According to the glucose monitoring system provided by the present invention, optionally, the processing module obtains a glucose concentration curve based on the glucose data and smoothes the glucose concentration curve. In this case, the glucose monitoring system can display a smoother glucose dynamic curve for the subject to be tested or the doctor, which can improve the user experience.

According to the glucose monitoring system provided by the present invention, optionally, the glucose monitoring system further comprises a display module, wherein the display module is configured to display at least one of guidance information, a glucose concentration curve and a fluctuation type, wherein the guidance information comprises the cause of the fluctuation type and guidance information or suggestions related to the exercise behavior. In this case, the subject to be tested or the doctor can observe the glucose data of the subject to be tested in real time, and can obtain the corresponding fluctuation type and guidance information or suggestions without the need for analysis and evaluation by the doctor.

According to the glucose monitoring system provided by the present invention, optionally, the glucose monitoring system further comprises a storage module, and the storage module is configured to store the glucose data. In this case, the glucose monitoring system can store glucose data of more days or exercise moments, and can compare glucose data of multiple days or multiple exercise moments to provide more reference information to the subject to be tested or the doctor.

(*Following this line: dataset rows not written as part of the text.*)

(* ===== verification/Futex.v ===== *)
(** * The futex mutex and the counter it protects

    Model of [FutexMutex] and [ScopedFutexLock] (06-systems-ipc,
    futex_mutex.hpp) with their client, the processes of shm_futex_sync.cpp
    that increment a shared counter.  Every atomic access to the lock word,
    every access to the counter and every system call is one step; the wait
    queue of the kernel is the set of processes that are asleep.  FUTEX_WAIT
    compares and enqueues atomically, FUTEX_WAKE wakes one waiter if there is
    one, and a waiter may also return early because of a signal. *)

From S2P Require Import Prelude.

#[local] Open Scope Z_scope.
#[local] Open Scope cpp_scope.

Module Futex.

(** ** Program points and their effect on the lock word *)

Inductive pc :=
| Idle | T_cas | L_cas | L_xchg | L_wait | Asleep
| Held | Loaded (r : Z)
| U_sub | U_store | U_wake.

#[global] Instance pc_eq_dec : EqDecision pc.
Proof. solve_decision. Defined.

Definition lock_cas (st : Z) : Z * pc :=
  if st =? 0 then (1, Held)
  else let expected := st in (st, if negb (expected =? 2) then L_xchg else L_wait).

(** [expected = state_.exchange(2)] followed by the test of the loop. *)
Definition lock_xchg (st : Z) : Z * pc :=
  let expected := st in (2, if negb (expected =? 0) then L_wait else Held).

Definition futex_wait (st val : Z) : pc := if st =? val then Asleep else L_xchg.

Definition try_lock (st : Z) : Z * bool := if st =? 0 then (1, true) else (st, false).

Definition unlock_sub (st : Z) : Z * pc :=
  let old := st in (u32 (st - 1), if negb (old =? 1) then U_store else Idle).

(** ** The processes *)

(** A process has [todo] increments left. *)
Record proc := mkp { at_ : pc; todo : nat }.

Record cfg := mk { state_ : Z; counter : Z; procs : list proc }.

(** The step of a process that is not asleep and not waking others; the
    critical section loads the counter and stores the incremented value. *)
Definition act (s : cfg) (p : proc) : option (Z * Z * proc) :=
  let st := state_ s in
  let c := counter s in
  match at_ p with
  | Idle => match todo p with O => None | S _ => Some (st, c, mkp L_cas (todo p)) end
  | T_cas => let '(st, b) := try_lock st in Some (st, c, mkp (if b then Held else Idle) (todo p))
  | L_cas => let '(st, l) := lock_cas st in Some (st, c, mkp l (todo p))
  | L_xchg => let '(st, l) := lock_xchg st in Some (st, c, mkp l (todo p))
  | L_wait => Some (st, c, mkp (futex_wait st 2) (todo p))
  | Asleep => None
  | Held => Some (st, c, mkp (Loaded c) (todo p))
  | Loaded r => Some (st, r +64 1, mkp U_sub (pred (todo p)))
  | U_sub => let '(st, l) := unlock_sub st in Some (st, c, mkp l (todo p))
  | U_store => Some (0, c, mkp U_wake (todo p))
  | U_wake => None
  end.

Inductive step : cfg -> cfg -> Prop :=
| st_act s i p st c p' : procs s !! i = Some p -> act s p = Some (st, c, p') ->
    step s (mk st c (<[i := p']> (procs s)))
| st_try s i n : procs s !! i = Some (mkp Idle (S n)) ->
    step s (mk (state_ s) (counter s) (<[i := mkp T_cas (S n)]> (procs s)))
| st_wake s i j n m : procs s !! i = Some (mkp U_wake n) -> procs s !! j = Some (mkp Asleep m) ->
    step s (mk (state_ s) (counter s) (<[i := mkp Idle n]> (<[j := mkp L_xchg m]> (procs s))))
| st_wake_none s i n : procs s !! i = Some (mkp U_wake n) -> Forall (fun p => at_ p <> Asleep) (procs s) ->
    step s (mk (state_ s) (counter s) (<[i := mkp Idle n]> (procs s))).

(** A signal interrupts the wait. *)
Inductive interrupt : cfg -> cfg -> Prop :=
| st_interrupt s i n : procs s !! i = Some (mkp Asleep n) ->
    interrupt s (mk (state_ s) (counter s) (<[i := mkp L_xchg n]> (procs s))).

Definition run (s s' : cfg) : Prop := step s s' \/ interrupt s s'.

Definition init (nprocs incs : nat) : cfg := mk 0 0 (replicate nprocs (mkp Idle incs)).

(** ** Invariant *)

Definition in_section (p : proc) : nat :=
  match at_ p with Held | Loaded _ | U_sub | U_store => 1 | _ => 0 end.

(** Somebody will look at the lock word again. *)
Definition pending (p : proc) : Prop :=
  match at_ p with L_xchg | U_store | U_wake => True | _ => False end.

(** Where no increment is outstanding. *)
Definition early (l : pc) : Prop :=
  match l with Idle | U_sub | U_store | U_wake => True | _ => False end.

Definition locked (st : Z) : nat := if st =? 0 then 0 else 1.

Record Inv (total : nat) (s : cfg) : Prop := {
  inv_word : state_ s = 0 \/ state_ s = 1 \/ state_ s = 2;
  inv_count : sum_list_with in_section (procs s) = locked (state_ s);
  inv_counter : counter s = u64 (Z.of_nat total - Z.of_nat (sum_list_with todo (procs s)));
  inv_loaded : forall i r n, procs s !! i = Some (mkp (Loaded r) n) -> r = counter s;
  inv_todo : forall i p, procs s !! i = Some p -> early (at_ p) \/ (0 < todo p)%nat;
  inv_wake : forall i n, procs s !! i = Some (mkp Asleep n) -> state_ s = 2 \/ exists j p, procs s !! j = Some p /\ pending p }.

(** One process moves. *)
Lemma inv_move total s i p st c p' :
  Inv total s -> procs s !! i = Some p ->
  (st = 0 \/ st = 1 \/ st = 2) ->
  (locked st + in_section p = locked (state_ s) + in_section p')%nat ->
  (c = counter s /\ todo p' = todo p \/ in_section p = 1%nat /\ c = counter s +64 1 /\ todo p = S (todo p')) ->
  (forall r, at_ p' = Loaded r -> r = c) ->
  early (at_ p') \/ (0 < todo p')%nat ->
  (st = 2 \/ pending p' \/ (exists j q, j <> i /\ procs s !! j = Some q /\ pending q) \/
   at_ p' <> Asleep /\ (state_ s <> 2 /\ ~ pending p \/ Forall (fun p => at_ p <> Asleep) (procs s))) ->
  Inv total (mk st c (<[i := p']> (procs s))).
Proof.
  intros HI Hi Hst Hcount Hc Hl Ht Hw. destruct HI as [_ Hcnt Hctr Hld Htd Hwk].
  pose proof (sum_list_insert in_section _ _ _ p' Hi) as Hs1. pose proof (sum_list_insert todo _ _ _ p' Hi) as Hs2.
  pose proof (lookup_lt_Some _ _ _ Hi) as Hlen.
  split; cbn; [done| | | | |].
  - lia.
  - destruct Hc as [[-> Heq]|(_ & -> & Heq)]; rewrite Hctr, ?wrap_add_l; f_equal; lia.
  - intros j r n Hj. destruct (decide (i = j)) as [<-|Hne].
    { rewrite list_lookup_insert_eq in Hj by done. simplify_eq. by apply Hl. }
    rewrite list_lookup_insert_ne in Hj by done. destruct Hc as [[-> _]|(Hin & _)]; [by eapply Hld|].
    pose proof (sum_list_two in_section _ _ _ _ _ Hne Hi Hj) as H2. cbn in H2. unfold locked in *. destruct (state_ s =? 0); lia.
  - intros j p0 Hj. destruct (decide (i = j)) as [<-|Hne].
    + rewrite list_lookup_insert_eq in Hj by done. by simplify_eq.
    + rewrite list_lookup_insert_ne in Hj by done. by eapply Htd.
  - intros j n Hj. destruct Hw as [->|[Hp|[(j' & p0 & Hne & Hj' & Hp)|[Hna Hw]]]]; [by left|right; exists i, p'|right; exists j', p0|].
    { by rewrite list_lookup_insert_eq. }
    { by rewrite list_lookup_insert_ne. }
    destruct (decide (i = j)) as [<-|Hne].
    { rewrite list_lookup_insert_eq in Hj by done. by simplify_eq. }
    rewrite list_lookup_insert_ne in Hj by done. destruct Hw as [[Hn2 Hnp]|Hall].
    + destruct (Hwk _ _ Hj) as [|(j' & p0 & Hj' & Hp0)]; [done|]. right. exists j', p0. split; [|done].
      rewrite list_lookup_insert_ne; [done|]. intros <-. by simplify_eq.
    + rewrite Forall_lookup in Hall. by destruct (Hall _ _ Hj).
Qed.

Lemma inv_act total s i p st c p' :
  Inv total s -> procs s !! i = Some p -> act s p = Some (st, c, p') ->
  Inv total (mk st c (<[i := p']> (procs s))).
Proof.
  intros HI Hi Ha. pose proof (inv_todo _ _ HI _ _ Hi) as Ht. pose proof (inv_word _ _ HI) as Hw.
  pose proof (inv_count _ _ HI) as Hcnt. pose proof (sum_list_lookup in_section _ _ _ Hi) as Hin.
  pose proof (inv_loaded _ _ HI i) as Hld.
  destruct p as [l n]. unfold act, try_lock, lock_cas, lock_xchg, futex_wait, unlock_sub in Ha.
  apply (inv_move _ _ _ (mkp l n)); [done|done|..]; destruct l, Hw as [Hw|[Hw|Hw]]; rewrite Hw in *; cbn in *;
    try lia; repeat case_match; simplify_eq/=; auto 8; try lia.
  all: try (intros ? ?; by simplify_eq). all: try (by destruct Ht; [|right]).
  all: try (right; by left).
  all: right; rewrite (Hld _ _ Hi); destruct Ht; [done|]; split_and!; [done|done|lia].
Qed.

Lemma inv_awake total s i n :
  Inv total s -> procs s !! i = Some (mkp Asleep n) ->
  Inv total (mk (state_ s) (counter s) (<[i := mkp L_xchg n]> (procs s))).
Proof.
  intros HI Hi. pose proof (inv_todo _ _ HI _ _ Hi) as Ht.
  eapply inv_move; [done|done|..]; cbn; auto; [apply (inv_word _ _ HI)|done].
Qed.

Lemma futex_step_inv total s s' : run s s' -> Inv total s -> Inv total s'.
Proof.
  intros [Hst|Hst] HI; destruct Hst as [? i p st c p' Hi Ha|? i n Hi|s i j n m Hi Hj|? i n Hi Hall] || destruct Hst as [s i n Hi].
  - by eapply inv_act.
  - eapply inv_move; [done|done|..]; cbn; auto; [apply (inv_word _ _ HI)|done|right; lia|].
    destruct (decide (state_ s = 2)); [by left|]. do 3 right. split; [done|]. left. split; [done|auto].
  - assert (i <> j) by (intros ->; simplify_eq).
    apply (inv_move total (mk (state_ s) (counter s) (<[j := mkp L_xchg m]> (procs s))) i (mkp U_wake n));
      [by apply inv_awake|cbn [procs]; etrans; [by apply list_lookup_insert_ne|done]|apply (inv_word _ _ HI)|done|by left|done|by left|].
    right; right; left. exists j. eexists. split_and!; [done|apply list_lookup_insert_eq; by eapply lookup_lt_Some|done].
  - eapply inv_move; [done|done|..]; cbn; auto; [apply (inv_word _ _ HI)|done|].
    do 3 right. split; [done|by right].
  - by apply inv_awake.
Qed.

Lemma futex_reachable_inv P N s : rtc run (init P N) s -> Inv (P * N) s.
Proof.
  apply (rtc_ind_r (Inv (P * N))); [|intros; by eapply futex_step_inv].
  split; cbn; rewrite ?sum_list_const; cbn; auto.
  - by rewrite Z.sub_diag.
  - intros i r n [? _]%lookup_replicate. done.
  - intros i p [-> _]%lookup_replicate. by left.
  - intros i n [? _]%lookup_replicate. done.
Qed.

(** ** Properties *)

Definition finished (p : proc) : Prop := at_ p = Idle /\ todo p = 0%nat.

#[global] Instance finished_dec p : Decision (finished p).
Proof. unfold finished. apply _. Defined.

(** When every process has finished, no increment is outstanding. *)
Lemma finished_counter P N s :
  rtc run (init P N) s -> Forall finished (procs s) -> counter s = u64 (Z.of_nat (P * N)).
Proof.
  intros HI%futex_reachable_inv Hf. rewrite (inv_counter _ _ HI). f_equal.
  enough (sum_list_with todo (procs s) = 0%nat) by lia. clear -Hf. induction Hf as [|p l [_ Hp] _ IH]; cbn; lia.
Qed.

(** C15. [FutexMutex] with any number of processes that lock through [lock] or
    [try_lock]: at most one of them is between a successful lock and its
    unlock, the word is zero exactly when there is none, and no increment of
    the protected counter is lost, so that its final value is the number of
    processes times the number of iterations. *)
Theorem futex_mutex P N s :
  rtc run (init P N) s ->
  (forall i j p p', procs s !! i = Some p -> procs s !! j = Some p' ->
     in_section p = 1%nat -> in_section p' = 1%nat -> i = j) /\
  (state_ s = 0 <-> forall i p, procs s !! i = Some p -> in_section p = 0%nat) /\
  (Forall finished (procs s) -> counter s = u64 (Z.of_nat (P * N))).
Proof.
  intros Hr. pose proof (futex_reachable_inv _ _ _ Hr) as HI. pose proof (inv_count _ _ HI) as Hc. unfold locked in Hc.
  split_and!; [| |by apply finished_counter].
  - intros i j p p' Hi Hj Hp Hp'. destruct (decide (i = j)) as [|Hne]; [done|exfalso].
    pose proof (sum_list_two in_section _ _ _ _ _ Hne Hi Hj). case_match; lia.
  - destruct (Z.eqb_spec (state_ s) 0) as [Heq|Hne]; split; try done.
    + intros _ i p Hi. pose proof (sum_list_lookup in_section _ _ _ Hi). lia.
    + intros Hall. destruct (sum_list_pos in_section (procs s)) as (i & p & Hi & Hp); [lia|]. specialize (Hall _ _ Hi). lia.
Qed.

(** A process that is awake and has work can move. *)
Lemma awake_steps total s i p :
  Inv total s -> procs s !! i = Some p -> at_ p <> Asleep -> ~ finished p -> exists s', step s s'.
Proof.
  intros HI Hi Hna Hnf. destruct (act s p) as [[[st c] p']|] eqn:Ha; [eexists; by eapply st_act|].
  destruct p as [l n]. unfold act in Ha. cbn in Ha, Hna. destruct l; try done; repeat case_match; simplify_eq/=.
  - by destruct Hnf.
  - destruct (decide (Forall (fun p => at_ p <> Asleep) (procs s))) as [Hall|Hex]; [eexists; by eapply st_wake_none|].
    apply not_Forall_Exists, Exists_exists in Hex as ([l m] & [j Hj]%list_elem_of_lookup & Hl); [|apply _].
    destruct (decide (l = Asleep)) as [->|]; [|by destruct Hl]. eexists. by eapply st_wake.
Qed.

(** C33. No wake-up of [FutexMutex] is lost: as long as some process has not
    finished its iterations, a process can take a step without the help of
    signals, so a waiter never sleeps while the lock is free and nobody is
    about to wake it. *)
Theorem futex_progress P N s :
  rtc run (init P N) s -> ~ Forall finished (procs s) -> exists s', step s s'.
Proof.
  intros HI%futex_reachable_inv Hnf.
  destruct (decide (Exists (fun p => at_ p <> Asleep /\ ~ finished p) (procs s))) as [Hex|Hno].
  { apply Exists_exists in Hex as (p & [i Hi]%list_elem_of_lookup & Hna & Hp). by eapply awake_steps. }
  apply not_Forall_Exists, Exists_exists in Hnf as ([l n] & [i Hi]%list_elem_of_lookup & Hl); [|apply _].
  assert (forall j p, procs s !! j = Some p -> at_ p <> Asleep -> finished p) as Hall.
  { intros j p Hj Hna. destruct (decide (finished p)) as [|Hp]; [done|]. destruct Hno. apply Exists_exists.
    exists p. split; [by eapply list_elem_of_lookup_2|done]. }
  destruct (decide (l = Asleep)) as [->|Hne]; [|by destruct Hl; apply (Hall i)]. exfalso.
  destruct (inv_wake _ _ HI _ _ Hi) as [H2|(j & p & Hj & Hp)].
  - pose proof (inv_count _ _ HI) as Hc. rewrite H2 in Hc. cbn in Hc.
    destruct (sum_list_pos in_section (procs s)) as (j & p & Hj & Hp); [lia|].
    specialize (Hall j p Hj). unfold in_section, finished in *. destruct (at_ p); try lia; by destruct Hall.
  - specialize (Hall j p Hj). unfold pending, finished in *. destruct (at_ p); try done; by destruct Hall.
Qed.

(** ** Witnesses *)

Ltac proc_step i := eapply rtc_l; [left; eapply (st_act _ i); reflexivity|]; cbn.

(** Process 1 runs into the lock held by process 0, sleeps, is woken and
    increments in turn. *)
Lemma ex_contended : rtc run (init 2 1) (mk 0 2 [mkp Idle 0; mkp Idle 0]).
Proof.
  unfold init. cbn. proc_step 0%nat. proc_step 0%nat. proc_step 1%nat. proc_step 1%nat. proc_step 1%nat. proc_step 1%nat.
  proc_step 0%nat. proc_step 0%nat. proc_step 0%nat. proc_step 0%nat.
  eapply rtc_l; [left; apply (st_wake _ 0 1 0 1); reflexivity|]; cbn.
  proc_step 1%nat. proc_step 1%nat. proc_step 1%nat. proc_step 1%nat. proc_step 1%nat.
  eapply rtc_l; [left; apply (st_wake_none _ 1 0); [reflexivity|]|apply rtc_refl].
  repeat constructor; done.
Qed.

Lemma futex_mutex_witness : counter (mk 0 2 [mkp Idle 0; mkp Idle 0]) = u64 (Z.of_nat (2 * 1)).
Proof. apply (futex_mutex 2 1 (mk 0 2 [mkp Idle 0; mkp Idle 0]) ex_contended). repeat constructor. Defined.

Lemma futex_progress_witness : exists s', step (init 2 1) s'.
Proof. apply (futex_progress 2 1); [apply rtc_refl|]. intros Hf. inversion Hf as [|? ? [_ H0]]. discriminate H0. Defined.

End Futex.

According to the glucose monitoring system provided by the present invention, optionally, the sensor module is used to obtain the glucose concentration in the interstitial fluid, and the sensor module obtains the glucose concentration at a preset frequency. In this case, the interstitial fluid glucose concentration that can be measured by the glucose monitoring system has a good correlation with the venous glucose concentration and the finger glucose concentration, and can be used as an auxiliary glucose monitoring means to improve the measurement accuracy.

According to the glucose monitoring system provided by the present invention, optionally, the input module, the processing module and the display module are integrated into a mobile terminal device, and the mobile terminal device has a software program, and the software program is configured to input exercise time through the input module, obtain fluctuation type and guidance information through the processing module, and display guidance information through the display module. In this case, the subject to be tested can monitor its own glucose concentration in real time through such a convenient way as the mobile terminal device, and can obtain corresponding guidance suggestions to improve the quality of life.

According to the glucose monitoring system provided by the present invention, optionally, the processing module classifies the fluctuation type of glucose concentration based on classification conditions related to glucose concentration, the classification conditions including a first classification condition, a second classification condition, a third classification condition, and a fourth classification condition, the first classification condition being that the first glucose fluctuation amplitude is not less than a first preset value; the second classification condition being that the second glucose fluctuation amplitude is not less than a second preset value; the third classification condition being that the first peak value of the glucose data appears within a preset time after the exercise time; and the fourth classification condition being that the glucose concentration corresponding to the exercise detection point is not less than a third preset value.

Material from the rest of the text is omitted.